▶ _The task_: Give the data again exactly, stopping after the "destruct it as" line.

(Excerpts from a dataset)
━━━━

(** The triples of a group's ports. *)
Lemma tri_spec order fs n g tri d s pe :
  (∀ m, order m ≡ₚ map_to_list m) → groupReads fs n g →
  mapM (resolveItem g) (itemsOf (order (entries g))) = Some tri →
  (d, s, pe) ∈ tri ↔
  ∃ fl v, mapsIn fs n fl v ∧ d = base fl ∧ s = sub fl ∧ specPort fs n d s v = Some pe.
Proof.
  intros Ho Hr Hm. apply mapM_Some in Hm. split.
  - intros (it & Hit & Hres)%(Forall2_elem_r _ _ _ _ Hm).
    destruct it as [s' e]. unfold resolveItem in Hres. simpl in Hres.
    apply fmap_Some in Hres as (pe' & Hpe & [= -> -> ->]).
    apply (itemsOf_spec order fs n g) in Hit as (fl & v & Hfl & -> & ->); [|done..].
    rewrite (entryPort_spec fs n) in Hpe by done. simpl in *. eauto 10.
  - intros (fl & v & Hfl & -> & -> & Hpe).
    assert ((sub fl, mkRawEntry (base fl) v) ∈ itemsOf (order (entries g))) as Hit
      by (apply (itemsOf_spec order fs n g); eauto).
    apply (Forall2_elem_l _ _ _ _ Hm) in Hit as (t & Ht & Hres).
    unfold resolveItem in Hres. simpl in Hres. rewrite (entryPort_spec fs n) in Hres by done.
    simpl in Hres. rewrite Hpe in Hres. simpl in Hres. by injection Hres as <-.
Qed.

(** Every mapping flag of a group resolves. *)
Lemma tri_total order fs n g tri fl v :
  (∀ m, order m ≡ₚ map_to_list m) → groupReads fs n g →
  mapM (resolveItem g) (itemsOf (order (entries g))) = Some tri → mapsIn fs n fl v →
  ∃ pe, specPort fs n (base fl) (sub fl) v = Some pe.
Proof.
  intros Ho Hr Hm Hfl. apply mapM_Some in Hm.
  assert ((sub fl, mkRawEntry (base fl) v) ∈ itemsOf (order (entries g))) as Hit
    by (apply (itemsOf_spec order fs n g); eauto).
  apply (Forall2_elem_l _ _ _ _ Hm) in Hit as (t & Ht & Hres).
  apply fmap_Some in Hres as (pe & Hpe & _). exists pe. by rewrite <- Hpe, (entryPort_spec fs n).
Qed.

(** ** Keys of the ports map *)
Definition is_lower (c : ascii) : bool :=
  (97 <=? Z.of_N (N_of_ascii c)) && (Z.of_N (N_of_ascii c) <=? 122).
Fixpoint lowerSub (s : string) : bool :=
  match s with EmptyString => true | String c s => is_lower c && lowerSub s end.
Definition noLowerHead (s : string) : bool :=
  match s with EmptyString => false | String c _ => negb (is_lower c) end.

━━━━

▶ _Answer section_:
(** The triples of a group's ports. *)
Lemma tri_spec order fs n g tri d s pe :
  (∀ m, order m ≡ₚ map_to_list m) → groupReads fs n g →
  mapM (resolveItem g) (itemsOf (order (entries g))) = Some tri →
  (d, s, pe) ∈ tri ↔
  ∃ fl v, mapsIn fs n fl v ∧ d = base fl ∧ s = sub fl ∧ specPort fs n d s v = Some pe.
Proof.
  intros Ho Hr Hm. apply mapM_Some in Hm. split.
  - intros (it & Hit & Hres)%(Forall2_elem_r _ _ _ _ Hm).
    destruct it as [s' e]. unfold resolveItem in Hres. simpl in Hres.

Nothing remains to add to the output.